Autor original: Fausto Rêgo
Seção original: Artigos de opinião
Silvio Caccia Bava*
As pesquisas de opinião apresentam uma boa avaliação do Governo Lula e um cenário otimista para 2005. Ao que parece estamos no rumo certo. O país reúne melhores condições para sua economia e seus negócios crescerem, a credibilidade no cenário internacional está em alta. Pode-se dizer que a diplomacia brasileira foi o destaque deste período na sua busca por novas alianças para transformar o Brasil num país mais importante nas negociações de uma nova ordem internacional.
Por esta ótica de avaliação, foi um acerto deste governo continuar as políticas do período FH. Esta continuidade, praticada por um partido que sempre criticou este modelo, aponta para a avaliação de que não é possível para países de média importância, como o Brasil, aplicar uma política econômica que esteja em dissonância com as regras de inserção subordinada dos países do Sul ao modelo da globalização neoliberal.
Esta estratégia de governo, e a aceitação demonstrada por pesquisas de opinião, reafirmam que no imaginário das pessoas - dentro e fora do Governo - não há outro caminho possível. E assim a utopia de uma sociedade mais justa e solidária, menos desigual, foi vencida pela lógica da concentração do capital, da riqueza e da renda.
Os que se conformam em seguir os caminhos já traçados pela lógica da globalização têm a seu favor os argumentos de que a vida melhorou para todos. A capacidade da economia global de produzir muito mais, mesmo com uma distribuição cada vez mais desigual, permitiu que a saúde, a longevidade, a educação, o acesso a bens e serviços, o acesso à cultura, se ampliassem em quase todos os países, à exceção dos países africanos e de alguns outros. E não tem sido diferente no Brasil. Mas atenção! Estes dados trabalham com as médias, encobrem as desigualdades.
O problema deste modelo é que ele expulsa um número cada vez maior de trabalhadores dos seus empregos e concentra enormemente a riqueza e a renda em poucas mãos. No Brasil, os beneficiários deste modelo não passam de 2% da população. Os dados do IBGE de 1999 dizem que quem gasta por mês R$ 571 faz parte dos 10% mais ricos da população. Os 50% mais pobres não chegam a gastar R$ 132 por mês, cada um. É um patamar muito baixo e qualquer novo arrocho torna a situação social explosiva.
Há um número cada vez maior de pessoas que, mesmo com a economia crescendo, não encontrarão mais trabalho. Há uma perda de renda também crescente por parte da maioria da população que é muito significativa. O consumo agregado da população brasileira caiu 77% de 1997 a 2003!

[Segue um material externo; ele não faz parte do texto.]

(** Reading and updating the object behind a reference. *)
Definition deref (r : ref) : M LSPSession :=
  fun s => match heap s !! r with
           | Some o => (Ret o, s)
           | None => (Dangling, s)
           end.

Definition update (r : ref) (f : LSPSession -> LSPSession) : M unit :=
  fun s => match heap s !! r with
           | Some o => (Ret tt, {| heap := <[r := f o]> (heap s);
                                   _sessions := _sessions s;
                                   trace := trace s |})
           | None => (Dangling, s)
           end.

Definition alloc (o : LSPSession) : M ref :=
  fun s => (Ret (length (heap s)),
            {| heap := heap s ++ [o]; _sessions := _sessions s;
               trace := trace s |}).

Definition read_sessions : M (gmap string ref) := fun s => (Ret (_sessions s), s).

Definition write_sessions (m : gmap string ref) : M unit :=
  fun s => (Ret tt, {| heap := heap s; _sessions := m; trace := trace s |}).

(** [self.lsp.<method>]: the attribute is read again at each use. *)
Definition self_lsp (r : ref) (method : string) : M handle :=
  let! self := deref r in
  match lsp self with
  | Some c => ret c
  | None => raise (Exn AttributeError
              ("'NoneType' object has no attribute '" +:+ method +:+ "'"))
  end.

(** ** Control structures *)

(** [with cm: body].  [enter] failing skips both the block and [exit_].
    Otherwise [exit_] runs on every way out of the block: with [None]
    when the block completed or returned, with the exception when it
    raised; a true answer to an exception swallows it, and control goes
    on after the statement ([Ret None]).  An exception raised by [exit_]
    replaces whatever was in flight. *)
Definition with_ {A : Type} (enter : M unit) (exit_ : option exn -> M bool)
    (body : M A) : M (option A) :=
  fun s =>
    match enter s with
    | (Ret _, s1) =>
        match body s1 with
        | (Ret a, s2) =>
            match exit_ None s2 with
            | (Ret _, s3) => (Ret (Some a), s3)
            | (Raise e', s3) => (Raise e', s3)
            | (Dangling, s3) => (Dangling, s3)
            end
        | (Raise e, s2) =>
            match exit_ (Some e) s2 with
            | (Ret true, s3) => (Ret None, s3)
            | (Ret false, s3) => (Raise e, s3)
            | (Raise e', s3) => (Raise e', s3)
            | (Dangling, s3) => (Dangling, s3)
            end
        | (Dangling, s2) => (Dangling, s2)
        end
    | (Raise e, s1) => (Raise e, s1)
    | (Dangling, s1) => (Dangling, s1)
    end.

(** [threading.Lock] as a context manager: [__exit__] releases and
    returns [None]. *)
Definition acquire (l : lock_id) : M unit :=
  fun s => (Ret tt, log (EvAcquire l) s).

Definition release (l : lock_id) : M bool :=
  fun s => (Ret false, log (EvRelease l) s).

Definition with_lock {A : Type} (l : lock_id) (body : M A) : M (option A) :=
  with_ (acquire l) (fun _ => release l) body.

(** [try: m / except Exception: pass] *)
Definition try_except_Exception_pass (m : M unit) : M unit :=
  fun s =>
    match m s with
    | (Raise e, s1) => if is_Exception e then (Ret tt, s1) else (Raise e, s1)
    | other => other
    end.

(** The block of a [with] that is left by [return]: the function returns
    what the block returned, and [None] (here [None] too) when a context
    manager swallowed an exception and control fell off the end. *)
Definition returned {A : Type} (v : option (option A)) : option A := mjoin v.

(** ** LSPSession *)

Section Server.

Variable env : environment.

(** [LSPSession.__init__] *)
Definition LSPSession_init (sid lang path : string) : M ref :=
  let! t := ask (time_time env) EvTime in
  alloc {| session_id := sid; language := lang; project_path := path;
           lsp := None; server_context := None; created_at := t |}.

(** [LSPSession.start] *)
Definition start (r : ref) : M unit :=
  let! self := deref r in
  let lang_enum := if String.eqb (language self) "python" then PYTHON else JAVA in
  let! c := call (fun tr => ls_create env tr lang_enum (project_path self))
                 (EvCreate lang_enum (project_path self)) in
  do! update r (set_lsp (Some c)) in
  let! c1 := self_lsp r "start_server" in
  let! ctx := call (fun tr => ls_start_server env tr c1) (EvStartServer c1) in
  do! update r (set_server_context (Some ctx)) in
  let! self1 := deref r in
  match server_context self1 with
  | Some ctx1 => call (fun tr => ctx_enter env tr ctx1) (EvCtxEnter ctx1)
  | None => raise (Exn AttributeError
              "'NoneType' object has no attribute '__enter__'")
  end.

(** [LSPSession.stop] *)
Definition stop (r : ref) : M unit :=
  let! self := deref r in
  do! match server_context self with
      | Some ctx =>
          try_except_Exception_pass
            (call (fun tr => ctx_exit env tr ctx) (EvCtxExit ctx))
      | None => ret tt
      end in
  do! update r (set_lsp None) in
  update r (set_server_context None).

(** The argument of [time.sleep], 2.0 s or 5.0 s, in milliseconds. *)
Definition sleep_ms (lang : string) : Z :=
  if String.eqb lang "python" then 2000%Z else 5000%Z.

(** [LSPSession.get_diagnostics]; the result [None] is Python's [None]. *)
Definition get_diagnostics (r : ref) (file_path : string)
    : M (option (list DiagnosticItem)) :=
  let! self := deref r in
  if negb (truthy (lsp self)) then
    raise (Exn RuntimeError "LSP server not started")
  else
    let! v :=
      with_lock (SessionLock r)
        (let! c := self_lsp r "open_file" in
         let! cm := call (fun tr => ls_open_file env tr c file_path)
                         (EvOpenFile c file_path) in
         with_ (call (fun tr => cm_enter env tr cm) (EvCmEnter cm))
               (fun exc => call (fun tr => cm_exit env tr cm exc)
                                (EvCmExit cm exc))
               (let! self1 := deref r in
                do! call (fun tr => time_sleep env tr (sleep_ms (language self1)))
                         (EvSleep (sleep_ms (language self1))) in
                let! c1 := self_lsp r "request_diagnostics" in
                call (fun tr => ls_request_diagnostics env tr c1 file_path)
                     (EvRequestDiagnostics c1 file_path))) in
    ret (returned v).

(** ** SessionManager *)

(** [SessionManager.create_session] *)
Definition create_session (lang path : string) : M ref :=
  if negb (String.eqb lang "python" || String.eqb lang "java") then
    raise (Exn ValueError ("Unsupported language: " +:+ lang))
  else if negb (os_path_isabs env path) then
    raise (Exn ValueError "project_path must be an absolute path")
  else
    let! isdir := ask (fun tr => os_path_isdir env tr path) (EvIsDir path) in
    if negb isdir then
      raise (Exn ValueError ("project_path does not exist: " +:+ path))
    else
      let! hex := ask (uuid4_hex env) EvUuid4 in
      let sid := substring 0 12 hex in
      let! session := LSPSession_init sid lang path in
      do! start session in
      do! with_lock ManagerLock
            (let! m := read_sessions in
             write_sessions (<[sid := session]> m)) in
      ret session.

(** [SessionManager.get_session] *)
Definition get_session (sid : string) : M (option ref) :=
  let! v := with_lock ManagerLock
              (let! m := read_sessions in ret (m !! sid)) in
  ret (returned v).

(** [SessionManager.delete_session]; an [LSPSession] object is always
    true, so [if session] tests for [None]. *)
Definition delete_session (sid : string) : M bool :=
  let! v := with_lock ManagerLock
              (let! m := read_sessions in
               do! write_sessions (delete sid m) in
               ret (m !! sid)) in
  match returned v with
  | Some session => do! stop session in ret true
  | None => ret false
  end.

End Server.

(** The session object once [stop] has gone through its last two
    assignments. *)
Definition cleared (o : LSPSession) : LSPSession :=
  set_server_context None (set_lsp None o).

(** The manager's lock taken and given back around a dictionary access. *)
Definition locked_registry_access : list event :=
  [EvAcquire ManagerLock; EvRelease ManagerLock].

(** ** The steps of GetDiagnostics, as the specification words them

    Inside the session lock: (1) the file is opened in the client, as a
    scope that is closed on every way out; (2) a wait of fixed length;
    (3) the client is asked for the diagnostics of the file, and its
    answer is the result. *)

(** Steps 2 and 3, the block inside the scope, with how it ends. *)
Inductive spec_wait_then_query (c : handle) (file_path : string) (ms : Z)
    : list event -> outcome (list DiagnosticItem) -> Prop :=
| spec_wait_raises (e : exn) :
    spec_wait_then_query c file_path ms [EvSleep ms (Raises e)] (Raises e)
| spec_query (o : outcome (list DiagnosticItem)) :
    spec_wait_then_query c file_path ms
      [EvSleep ms (Returns tt); EvRequestDiagnostics c file_path o] o.

(** What leaves the scope, from how the block ended and what closing the
    file answered. *)
Definition spec_scope_result (block : outcome (list DiagnosticItem))
    (closing : outcome bool) : result (option (list DiagnosticItem)) :=
  match block with
  | Returns ds =>
      match closing with
      | Returns _ => Ret (Some ds)
      | Raises e' => Raise e'
      end
  | Raises e =>
      match closing with
      | Returns swallowed => if swallowed then Ret None else Raise e
      | Raises e' => Raise e'
      end
  end.

Definition exception_of {A : Type} (o : outcome A) : option exn :=
  match o with Returns _ => None | Raises e => Some e end.

Inductive spec_GetDiagnostics (c : handle) (file_path : string) (ms : Z)
    : list event -> result (option (list DiagnosticItem)) -> Prop :=
| spec_open_fails (e : exn) :
    spec_GetDiagnostics c file_path ms
      [EvOpenFile c file_path (Raises e)] (Raise e)
| spec_enter_fails (cm : handle) (e : exn) :
    spec_GetDiagnostics c file_path ms
      [EvOpenFile c file_path (Returns cm); EvCmEnter cm (Raises e)] (Raise e)
| spec_scoped (cm : handle) (blk : list event)
      (block : outcome (list DiagnosticItem)) (closing : outcome bool) :
    spec_wait_then_query c file_path ms blk block ->
    spec_GetDiagnostics c file_path ms
      ([EvOpenFile c file_path (Returns cm); EvCmEnter cm (Returns tt)]
         ++ blk ++ [EvCmExit cm (exception_of block) closing])
      (spec_scope_result block closing).

(** ** Sequences of registry operations

    The calls the request handlers make on the one [SessionManager]:
    create, look up, delete, and look up then query.  A handler turns
    whatever is raised into a response, so the next operation runs in the
    state the previous one left. *)
Inductive registry_op : Type :=
| OpCreate (lang path : string)
| OpGet (sid : string)
| OpDelete (sid : string)
| OpDiagnostics (sid file_path : string).

Definition run_op (env : environment) (op : registry_op) (s : state) : state :=
  match op with
  | OpCreate lang path => snd (create_session env lang path s)
  | OpGet sid => snd (get_session sid s)
  | OpDelete sid => snd (delete_session env sid s)
  | OpDiagnostics sid file_path =>
      match get_session sid s with
      | (Ret (Some r), s1) => snd (get_diagnostics env r file_path s1)
      | (_, s1) => s1
      end
  end.

Definition run_ops (env : environment) (ops : list registry_op) (s : state)
    : state :=
  fold_left (fun st op => run_op env op st) ops s.

(** The values [uuid.uuid4().hex] returned so far, oldest first. *)
Fixpoint drawn_uuids (tr : list event) : list string :=
  match tr with
  | [] => []
  | EvUuid4 hex :: tr' => hex :: drawn_uuids tr'
  | _ :: tr' => drawn_uuids tr'
  end.

(** The identifiers given to the sessions constructed so far, oldest first. *)
Definition created_ids (s : state) : list string :=
  session_id <$> heap s.

(** ** Environments to run the model on *)

(** [posixpath.isabs] *)
Definition posix_isabs (p : string) : bool :=
  match p with
  | String c _ => Ascii.eqb c "/"%char
  | EmptyString => false
  end.

Definition sample_diagnostic : DiagnosticItem :=
  {| range := {| range_start := (3, 0)%Z; range_end := (3, 19)%Z |};
     message := "'(' was never closed";
     severity := Some 1%Z;
     code := None;
     source := Some "jedi" |}.

(** Every directory exists, the [n]-th UUID drawn is the [n]-th of
    [uuids], the client starts, serves [sample_diagnostic] for every file,
    and answers a teardown with [teardown]; handles are numbered by the
    length of the history. *)
Definition sample_env (uuids : list string) (teardown : outcome unit)
    : environment :=
  {| os_path_isabs := posix_isabs;
     os_path_isdir := fun _ _ => true;
     uuid4_hex := fun tr => nth (length (drawn_uuids tr)) uuids "";
     time_time := fun tr => Z.of_nat (length tr);
     ls_create := fun tr _ _ => Returns (length tr);
     ls_start_server := fun tr _ => Returns (length tr);
     ctx_enter := fun _ _ => Returns tt;
     ctx_exit := fun _ _ => teardown;
     ls_open_file := fun tr _ _ => Returns (length tr);
     cm_enter := fun _ _ => Returns tt;
     cm_exit := fun _ _ _ => Returns false;
     time_sleep := fun _ _ => Returns tt;
     ls_request_diagnostics := fun _ _ _ => Returns [sample_diagnostic] |}.

Definition uuid_a : string := "3f2a9c04d17e4b6a9c58e0d2a7b41f63".
Definition uuid_b : string := "b81e55a07c3d4f029a6d1c4e8f7025ab".
(** A second UUID that agrees with [uuid_a] on its first twelve digits. *)
Definition uuid_a' : string := "3f2a9c04d17e4e19b3c07a55d0e6f812".

Definition quiet_env : environment :=
  sample_env [uuid_a; uuid_b] (Returns tt).

Definition failing_teardown_env : environment :=
  sample_env [uuid_a; uuid_b]
    (Raises (Exn (OtherException "TimeoutError") "server did not exit")).

Definition colliding_env : environment :=
  sample_env [uuid_a; uuid_a'] (Returns tt).

(** The state after one Python session over [/srv/app] was created. *)
Definition one_session (env : environment) : state :=
  snd (create_session env "python" "/srv/app" initial_state).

Estamos, portanto, frente a desafios que não serão enfrentados pelo atual modelo de desenvolvimento. E se o trabalho não é mais o mecanismo de repartição da riqueza, como foi no passado, o único mecanismo que conhecemos capaz de realizar esta distribuição é pela via das políticas públicas. Não se trata de políticas compensatórias como Bolsa-Família, vale-gás, e outros mecanismos assistenciais. Mas da valorização do trabalho social, da construção de novos paradigmas de convivência social onde a qualidade de vida das pessoas seja a referência da organização da economia e de um novo tipo de trabalho.
Todo o mundo olha para o Brasil como o país que, pela história de lutas de seus movimentos sociais, pela construção de novas formas de participação cidadã na política, pela eleição de um metalúrgico para presidente, reúne condições para fazer a transição de um modelo econômico neoliberal para um outro tipo de desenvolvimento, para uma nova era da civilização que supere a barbárie, a violência e a exclusão impostas pela lógica do mercado.
Mas existe urna condição fundamental para operar esta transição que precisa ser resgatada tanto no imaginário do governo quanto no imaginário da população: a de que um outro mundo é possível, a de que necessitamos enfrentar os mecanismos de regulação internacional e criar políticas públicas contrárias à maré dominante, capazes de distribuir a riqueza e a renda.
Eric Hobsbawn, talvez o historiador vivo mais importante da atualidade, sinaliza o desafio para esse século 21: romper com o pensamento que aceita a lógica do mercado como o único caminho para o desenvolvimento e ousar experimentar novos caminhos, perseguir as utopias da igualdade, da solidariedade, da justiça social.
*Silvio Caccia Bava é sociólogo, diretor do Instituto Pólis e membro do Conselho Nacional de Segurança Alimentar e Nutricional (Consea). Texto originalmente publicado no Diário de São Paulo do dia 28 de dezembro de 2004.